Das ist beinahe noch schlimmer, als ihn einfach nur zu verachten. Der Blick, den Amory mir zuwirft, lässt das Geschwür in meinem Hals wieder anwachsen. Vermutlich ist es immer da, hat immer die gleiche Größe, aber wenn sie mich so ansieht, wird mir meine Sterblichkeit auf einmal bewusster.

  »Ich geh dann mal«, nuschle ich. »Noch mal sorry.« Ich erhebe mich vom Sofa und verlasse den Raum.

  In meinem Zimmer falle ich aufs Bett und denke an Amory mit den beiden Katzen. Daran, wie ich sie glücklich gemacht habe, indem ich Lovelace gerettet habe. Und dann denke ich, dass das die Bedingung für Liebe sein sollte. Dass man den anderen glücklich macht. Nicht nur ab und zu, sondern von morgens bis abends. 24/7. Durch die bloße Anwesenheit. Und schrecklicherweise ist Amory für mich diese Person. Auch wenn ich es nicht wahrhaben will. Auch wenn es mich beinahe vor mir selbst graust, wenn ich das zugebe. Auch wenn Gefühle für mich so ungefähr der größte Mindfuck sind, den ich mir vorstellen kann.

  13

  Amory

  »… bislang dachte ich ja, dass wir die Wahrscheinlichkeitsverteilung auf dem ganzen Raum kennen müssten, um zu zeigen, dass das System chaotisch ist«, sage ich aufgeregt. Richard und ich haben uns nach Feierabend in einem kleinen italienischen Restaurant in Uninähe getroffen, wo wir nun auf unsere Pasta warten.

  »Okay, okay«, sagt Richard behutsam und macht eine beschwichtigende Geste. »Geht das auch ein bisschen leiser? Vielleicht interessieren sich nicht alle Gäste dafür.«

  »Oh, sorry.« Leiser fahre ich fort: »Aber vorhin habe ich gedacht, dass ich ja auch eine hübsche Teilmenge nehmen könnte.« Ich klatsche in die Hände. Meine Begeisterung ist schwer in Schach zu halten. »Dann ignoriere ich alle Trajektorien des Systems, die den Rand dieser Teilmenge erreichen.

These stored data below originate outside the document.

(* ===== verification/Launcher.v ===== *)
(** * Exec launcher

    [host_agent/dgx_ops_agent/launcher.py]: the small program that the agent
    starts in place of a command.  It reads one framed request from a pipe,
    waits for the byte "G" on a second pipe, and only then becomes the
    command.  The descriptors are streams ([Protocol.Reader]); [chdir] and
    [exec_function] are the system's answers. *)
From Stdlib Require Import ZArith Lia Bool String.
From stdpp Require Import prelude.
From S2P Require Import Prelude PyValue PyFloat Utf8 Sha256 Json Protocol.
Open Scope Z_scope.

Definition EXIT_GATE_CLOSED : Z := 75.
Definition EXIT_INVALID_REQUEST : Z := 76.
Definition EXIT_EXEC_FAILED : Z := 126.
Definition GO : bytes := str "G".
Definition MAX_LAUNCH_REQUEST_SIZE : Z := 524288.
Definition MAX_ARGUMENTS : Z := 256.
Definition MAX_ARGUMENT_BYTES : Z := 65536.
Definition MAX_ENVIRONMENT_VARIABLES : Z := 18.
Definition MAX_ENVIRONMENT_VALUE_LENGTH : Z := 256.
Definition SAFE_PATH : pystr :=
  str "/usr/local/sbin:/usr/local/bin:/usr/sbin:/usr/bin:/sbin:/bin".
Definition PATH : pystr := str "PATH".

(** A request: the dictionary with "argv", "cwd" and "environment". *)
Record request := mkRequest {
  rq_argv : list pystr;
  rq_cwd : option pystr;
  rq_environment : list (pystr * pystr);
}.

Definition request_value (r : request) : pyval :=
  PDict [(str "argv", PList (map PStr (rq_argv r)));
         (str "cwd", match rq_cwd r with Some c => PStr c | None => PNone end);
         (str "environment", PDict (map (fun p => (fst p, PStr (snd p))) (rq_environment r)))].

Definition invalid_request : exn := ValueError (str "invalid launcher request").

Bin ich wieder zu laut?« Richard sieht etwas unzufrieden aus. »Ich bin einfach so aufgeregt!«

  »Es ist nur … die Leute schauen schon komisch.« Er nimmt meine Hand, die auf dem Tisch liegt.

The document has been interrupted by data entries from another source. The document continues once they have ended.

(* ===== verification/Redaction.v ===== *)
(** * Credential redaction

    [host_agent/dgx_ops_agent/redaction.py]: the streaming redactor through
    which everything a job prints must pass.  The regular expressions are
    matched by a small backtracking matcher: a pattern maps the text ahead to
    all the texts it could leave, in the order in which Python's engine would
    try them. *)
From Stdlib Require Import ZArith Lia Bool String.
From stdpp Require Import prelude.
From S2P Require Import Prelude PyValue Utf8 Json.
Open Scope Z_scope.

Create HintDb takes.
Create HintDb scalars.

Definition REDACTED : pystr := str "[REDACTED]".
Definition NORMAL_CARRY : Z := 96.
Definition MAX_DIRECT_KEY_LENGTH : Z := 256.
Definition MAX_KEY_WHITESPACE : Z := 128.
Definition DQUOTE : Z := 34.
Definition SQUOTE : Z := 39.
Definition BACKSLASH : Z := 92.
Definition COLON : Z := 58.

Definition json_whitespace (c : Z) : bool := (c =? 32) || (c =? 9) || (c =? 13) || (c =? 10).
Definition token_character (c : Z) : bool :=
  is_alnum c || str_in [c] [str "."; str "_"; str "~"; str "+"; str "/"; str "="; str "-"].
Definition unquoted_terminator (c : Z) : bool :=
  (c =? 32) || (c =? 9) || (c =? 13) || (c =? 10) || (c =? 44) || (c =? 59) || (c =? 38).
Definition is_quote (c : Z) : bool := (c =? DQUOTE) || (c =? SQUOTE).

(** ** Regular expressions with [(?i)] *)

(** A letter matches its other case; under Unicode rules "i", "k" and "s"
    have further variants. *)
Definition ci_char (p c : Z) : bool :=
  (c =? p) || (is_lower p && (c =? p - 32))
  || ((p =? 105) && ((c =? 304) || (c =? 305)))
  || ((p =? 107) && (c =? 8490))
  || ((p =? 115) && (c =? 383)).

Definition ci_letter (c : Z) : bool :=
  is_alpha c || (c =? 304) || (c =? 305) || (c =? 8490) || (c =? 383).
Definition ci_alnum (c : Z) : bool := ci_letter c || is_digit c.
Definition ci_word (c : Z) : bool := ci_alnum c || (c =? 95).

Definition matcher := pystr -> list pystr.

Definition m_char (p : Z -> bool) : matcher := fun s =>
  match s with c :: r => if p c then [r] else [] | [] => [] end.
Definition m_seq (a b : matcher) : matcher := fun s => flat_map b (a s).
Definition m_alt (a b : matcher) : matcher := fun s => a s ++ b s.
Definition m_opt (a : matcher) : matcher := fun s => a s ++ [s].
Definition m_empty : matcher := fun s => [s].
Definition m_none : matcher := fun _ => [].

Fixpoint m_star (p : Z -> bool) (s : pystr) : list pystr :=
  match s with
  | c :: r => if p c then m_star p r ++ [s] else [s]
  | [] => [[]]
  end.
Definition m_plus (p : Z -> bool) : matcher := m_seq (m_char p) (m_star p).

(** [(?:a)*] for a pattern that consumes *)
Fixpoint m_many (a : matcher) (fuel : nat) (s : pystr) : list pystr :=
  match fuel with
  | O => [s]
  | S k => flat_map (m_many a k) (a s) ++ [s]
  end.

Definition m_lit (word : string) : matcher :=
  fold_right (fun c m => m_seq (m_char (ci_char c)) m) m_empty (str word).
Definition m_seqs (l : list matcher) : matcher := fold_right m_seq m_empty l.
Definition m_alts (l : list matcher) : matcher := fold_right m_alt m_none l.
Definition m_ahead (p : option Z -> bool) : matcher := fun s => if p (hd_error s) then [s] else [].

Definition some_char (p : Z -> bool) (o : option Z) : bool := match o with Some c => p c | None => false end.
Definition nonspace (c : Z) : bool := negb (is_space c).
Definition dash_char (c : Z) : bool := (c =? 95) || (c =? 45).

(** [authorization\s*:\s*(?:bearer|basic)\s+] before a non-space *)
Definition AUTHORIZATION : matcher :=
  m_seqs [m_lit "authorization"; m_star is_space; m_char (Z.eqb COLON); m_star is_space;
          m_alt (m_lit "bearer") (m_lit "basic"); m_plus is_space; m_ahead (some_char nonspace)].

(** [(?:[A-Za-z][A-Za-z0-9]*[_-])*] and the credential names *)
Definition key_prefix : matcher := fun s =>
  m_many (m_seqs [m_char ci_letter; m_star ci_alnum; m_char dash_char]) (length s) s.
Definition key_name : matcher :=
  m_alts [m_seqs [m_lit "secret"; m_char dash_char; m_lit "access"; m_char dash_char; m_lit "key"];
          m_seqs [m_lit "private"; m_char dash_char; m_lit "key"];
          m_seqs [m_lit "api"; m_opt (m_char dash_char); m_lit "key"];
          m_seqs [m_lit "access"; m_opt (m_char dash_char); m_lit "token"];
          m_seqs [m_lit "auth"; m_opt (m_char dash_char); m_lit "token"];
          m_lit "token"; m_lit "password"; m_lit "passwd"; m_lit "secret"].

(** Up to the optional quote of the value, and with it *)
Definition assignment_head : matcher :=
  m_seqs [key_prefix; key_name; m_opt (m_char is_quote); m_star is_space;
          m_char (fun c => (c =? COLON) || (c =? 61)); m_star is_space].

Definition ASSIGNMENT_KEY : matcher :=
  m_seqs [key_prefix; key_name; m_char is_quote;
          m_ahead (fun o => negb (some_char ci_alnum o))].

Definition one_of (letters : string) : matcher :=
  m_char (fun c => existsb (fun p => ci_char p c) (str letters)).
Definition DIRECT_TOKEN : matcher :=
  m_seq (m_alts [m_lit "github_pat_";
                 m_seqs [m_lit "gh"; one_of "oprsu"; m_lit "_"];
                 m_lit "hf_"; m_lit "dgx_"; m_lit "sk-";
                 m_seqs [m_lit "xox"; one_of "baprs"; m_lit "-"]])
        (m_ahead (some_char ci_alnum)).

(** A match at a position: what follows it, and its "quote" group. *)
Definition found := option (pystr * option Z).

Definition first_of (m : matcher) (s : pystr) : found :=
  match m s with r :: _ => Some (r, None) | [] => None end.

(** The optional "quote" group before a non-space: with the quote first *)
Definition assignment_tail (s : pystr) : list (pystr * option Z) :=
  match s with
  | c :: r => (if is_quote c && some_char nonspace (hd_error r) then [(r, Some c)] else [])
              ++ (if nonspace c then [(s, None)] else [])
  | [] => []
  end.
Definition ASSIGNMENT (s : pystr) : found := hd_error (flat_map assignment_tail (assignment_head s)).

  Ich sehe mich um. Eigentlich habe ich nicht das Gefühl, dass sich andere Gäste durch mich gestört fühlen. Als der Kellner kommt und unsere Pasta bringt, lächelt Richard ihn entschuldigend an.

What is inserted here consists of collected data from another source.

(** *** Field updates *)
Definition set_output (o : bytes) (offset truncated : Z) (s : JobState) : JobState :=
  mkJob (id s) (status s) o offset truncated (exit_code s) (started s) (finished s) (error s)
    (process s) (process_group s) (process_identity s) (launch_phase s) (recovery_token s)
    (cancel_requested s).
Definition set_outcome (st : pystr) (code : option Z) (t : option spec_float) (e : option pystr)
    (s : JobState) : JobState :=
  mkJob (id s) st (output s) (output_offset s) (truncated_before s) code (started s) t e
    (process s) (process_group s) (process_identity s) (launch_phase s) (recovery_token s)
    (cancel_requested s).
Definition set_started (t : spec_float) (s : JobState) : JobState :=
  mkJob (id s) (status s) (output s) (output_offset s) (truncated_before s) (exit_code s) (Some t)
    (finished s) (error s) (process s) (process_group s) (process_identity s) (launch_phase s)
    (recovery_token s) (cancel_requested s).
Definition set_process (p g : option Z) (s : JobState) : JobState :=
  mkJob (id s) (status s) (output s) (output_offset s) (truncated_before s) (exit_code s)
    (started s) (finished s) (error s) p g (process_identity s) (launch_phase s)
    (recovery_token s) (cancel_requested s).
Definition set_launch (phase token : option pystr) (i : option ProcessIdentity) (s : JobState)
    : JobState :=
  mkJob (id s) (status s) (output s) (output_offset s) (truncated_before s) (exit_code s)
    (started s) (finished s) (error s) (process s) (process_group s) i phase token
    (cancel_requested s).
Definition set_cancel (s : JobState) : JobState :=
  mkJob (id s) (status s) (output s) (output_offset s) (truncated_before s) (exit_code s)
    (started s) (finished s) (error s) (process s) (process_group s) (process_identity s)
    (launch_phase s) (recovery_token s) true.

(** [Job]: the snapshot a client sees *)
Record Job := mkSnapshot {
  job_id : pystr;
  job_status : pystr;
  job_output : pystr;
  job_output_offset : Z;
  job_truncated_before : Z;
  job_exit_code : option Z;
  job_started : option spec_float;
  job_finished : option spec_float;
  job_error : option pystr;
}.

Definition opt_value {A} (f : A -> pyval) (o : option A) : pyval :=
  match o with Some a => f a | None => PNone end.

(** [Job.as_dict] *)
Definition job_as_dict (j : Job) : pydict :=
  [(str "job_id", PStr (job_id j));
   (str "status", PStr (job_status j));
   (str "output", PStr (job_output j));
   (str "output_offset", PInt (job_output_offset j));
   (str "truncated_before", PInt (job_truncated_before j));
   (str "exit_code", opt_value PInt (job_exit_code j));
   (str "started", opt_value PFloat (job_started j));
   (str "finished", opt_value PFloat (job_finished j));
   (str "error", opt_value PStr (job_error j))].

(** [_ProcessIdentity.as_dict] *)
Definition identity_as_dict (i : ProcessIdentity) : pydict :=
  [(str "pid", PInt (pi_pid i));
   (str "process_group", opt_value PInt (pi_process_group i));
   (str "session_id", opt_value PInt (pi_session_id i));
   (str "start_time_ticks", opt_value PInt (pi_start_time_ticks i));
   (str "boot_id", opt_value PStr (pi_boot_id i));
   (str "recovery_token", PStr (pi_recovery_token i))].

(** [_snapshot] with the whole retained output, or with the given one *)
Definition snapshot_with (text : pystr) (truncated : Z) (s : JobState) : Job :=
  mkSnapshot (id s) (status s) text (output_offset s) truncated (exit_code s) (started s)
    (finished s) (error s).

Definition decode_output (b : bytes) : result pystr := of_option (utf8_decode b) (UnicodeError []).

Definition snapshot (s : JobState) : result Job :=
  text ← decode_output (output s); Ok (snapshot_with text (truncated_before s) s).

(** ** The output window *)

(** [byte & 0xC0 == 0x80] *)
Definition is_continuation (b : Z) : bool := Z.land b 192 =? 128.

Fixpoint skip_continuation (s : bytes) : bytes :=
  match s with
  | b :: r => if is_continuation b then skip_continuation r else s
  | [] => []
  end.

(** [_append_output] without the call to [_persist] that ends it *)
Definition append_output (limit : Z) (value : bytes) (s : JobState) : JobState :=
  match value with
  | [] => s
  | _ =>
      let out := output s ++ value in
      let offset := output_offset s + zlen value in
      let remove := Z.max 0 (zlen out - limit) in
      let kept := skip_continuation (drop (Z.to_nat remove) out) in
      set_output kept offset (offset - zlen kept) s
  end.
(** The pattern takes a secret, or the marker itself, and puts the marker in its place. *)
Lemma known_secret_takes secrets : takes (known_secret_at secrets)
  (fun taken t => t = REDACTED /\ (In taken secrets \/ taken = REDACTED)).
Proof.
  intros p s t r. unfold known_secret_at. rewrite !filter_twice.
  destruct (find _ _) as [x|] eqn:E.
  { rewrite find_with_true in E. apply (found_known_secret _ (fun _ => true)) in E as (r' & -> & Hne & Hin).
    rewrite drop_app_length. intros [= <- <-]. exists x. auto. }
  clear E. destruct (startswith REDACTED s) eqn:E.
  { apply startswith_app in E as [r' ->]. rewrite drop_app_length. intros [= <- <-]. exists REDACTED. auto. }
  clear E. destruct (find _ _) as [x|] eqn:E.
  { rewrite find_with_true in E. apply (found_known_secret _ (fun _ => true)) in E as (r' & -> & Hne & Hin).
    rewrite drop_app_length. intros [= <- <-]. exists x. auto. }
  clear E. destruct (some_char _ _); [done|]. destruct (find _ _) as [x|] eqn:E; [|done].
  apply found_known_secret in E as (r' & -> & Hne & Hin). rewrite drop_app_length. intros [= <- <-]. exists x. auto.
Qed.

Lemma contains_text_split x s : contains_text x s = true -> exists a b, s = a ++ x ++ b.
Proof.
  induction s as [|c s IH]; cbn.
  - intros [H|?]%orb_true_iff; [|done]. apply startswith_app in H as (b & ->). by exists [], b.
  - intros [H|H]%orb_true_iff.
    + apply startswith_app in H as (b & E). by exists [], b.
    + destruct (IH H) as (a & b & ->). by exists (c :: a), b.
Qed.

(** ** Bounds *)

Lemma sanitize_string_length `{CaseFolding} value secrets limit :
  zlen (sanitize_string value secrets limit) <= Z.max limit (zlen truncation_marker).
Proof.
  unfold sanitize_string. destruct (Z.leb_spec (zlen (redact_string value secrets)) limit); [lia|].
  set (t := redact_string value secrets) in *. set (m := zlen truncation_marker).
  assert (Hm : m = 13) by done. set (available := Z.max 0 (limit - m)).
  assert (Ha : (available + 1) / 2 + (available - (available + 1) / 2) = available) by lia.
  assert (Hhead : 0 <= (available + 1) / 2 <= available).
  { split; [apply Z.div_pos; lia|]. destruct (Z.eq_dec available 0) as [->|]; [done|].
    apply Z.div_le_upper_bound; lia. }
  rewrite !zlen_app. fold m.
  assert (zlen (take (Z.to_nat ((available + 1) / 2)) t) <= (available + 1) / 2) by (unfold zlen; rewrite length_take; lia).
  assert (Htail : zlen (if available - (available + 1) / 2 =? 0 then []
      else drop (length t - Z.to_nat (available - (available + 1) / 2)) t) <= available - (available + 1) / 2).
  { destruct (Z.eqb_spec (available - (available + 1) / 2) 0) as [->|]; [done|].
    unfold zlen. rewrite length_drop. lia. }
  lia.
Qed.
(** The state of a process that is about to start *)
Definition mark_running (pid : Z) (i : ProcessIdentity) (s : JobState) : JobState :=
  let s := set_process (Some pid) (if has_process_groups then Some pid else None) s in
  let s := set_outcome (str "running") (exit_code s) (finished s) (error s) s in
  set_launch (if has_process_groups then Some (str "ready") else launch_phase s) (recovery_token s) (Some i) s.

Definition close_gate (gate : bool) : program E unit := if gate then log EGateClosed else mret tt.

(** Opening the gate, unless the job was cancelled meanwhile *)
Definition open_gate (gate : bool) : program E gate_outcome :=
  if negb gate then mret GateOpened
  else
    cancelled ← check_cancelled;
    if cancelled : bool then _ ← log EGateClosed; mret GateCancelled
    else
      _ ← log EGo;
      written ← attempt (n ← ask_result sys_gate;
                         if n =? 1 then mret tt else raise (OSError (str "launcher gate write failed")))
                        is_OSError;
      _ ← log EGateClosed;
      mret (match written with inl _ => GateOpened | inr e => GateFailed e end).

(** [_append_output] *)
Definition append_persist (value : bytes) : program E unit :=
  match value with
  | [] => mret tt
  | _ => _ ← update (append_output output_limit value); persist
  end.

Definition reader_catches (e : exn) : bool := is_OSError e || is_ValueError e || is_RuntimeError e.

(** One turn of the loop of [_read_output] *)
Definition read_turn (r : redactor) : program E (option redactor) :=
  chunk ← ask_result sys_read;
  match chunk with
  | [] => let '(out, _) := Redaction.finish r in value ← lift out; _ ← append_persist value; mret None
  | _ => let '(out, r') := feed chunk r in value ← lift out; _ ← append_persist value; mret (Some r')
  end.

  Also versuche ich wieder leise zu sprechen. »Durch richtige Rekonditionierung zeigen wir dann die chaotische Eigenschaft in dieser Teilmenge. Und bäm …« Ich schlage mit der Hand auf den Tisch. »Wenn wir den Rand dieser Teilmenge dann gegen unendlich schicken, können wir das Resultat auf dem ganzen Raum zeigen.« Vor meinem Pastateller vollführe ich einen, wie ich hoffe, unauffälligen Siegestanz. »Das ist der Durchbruch in meiner PhD-Arbeit, Richard, ich sag’s dir!«

  Doch statt sich zu freuen, sieht Richard merkwürdig gequält aus. »Das ist toll, Süße«, sagt er auffällig leise, sein Lächeln erreicht allerdings seine Augen nicht.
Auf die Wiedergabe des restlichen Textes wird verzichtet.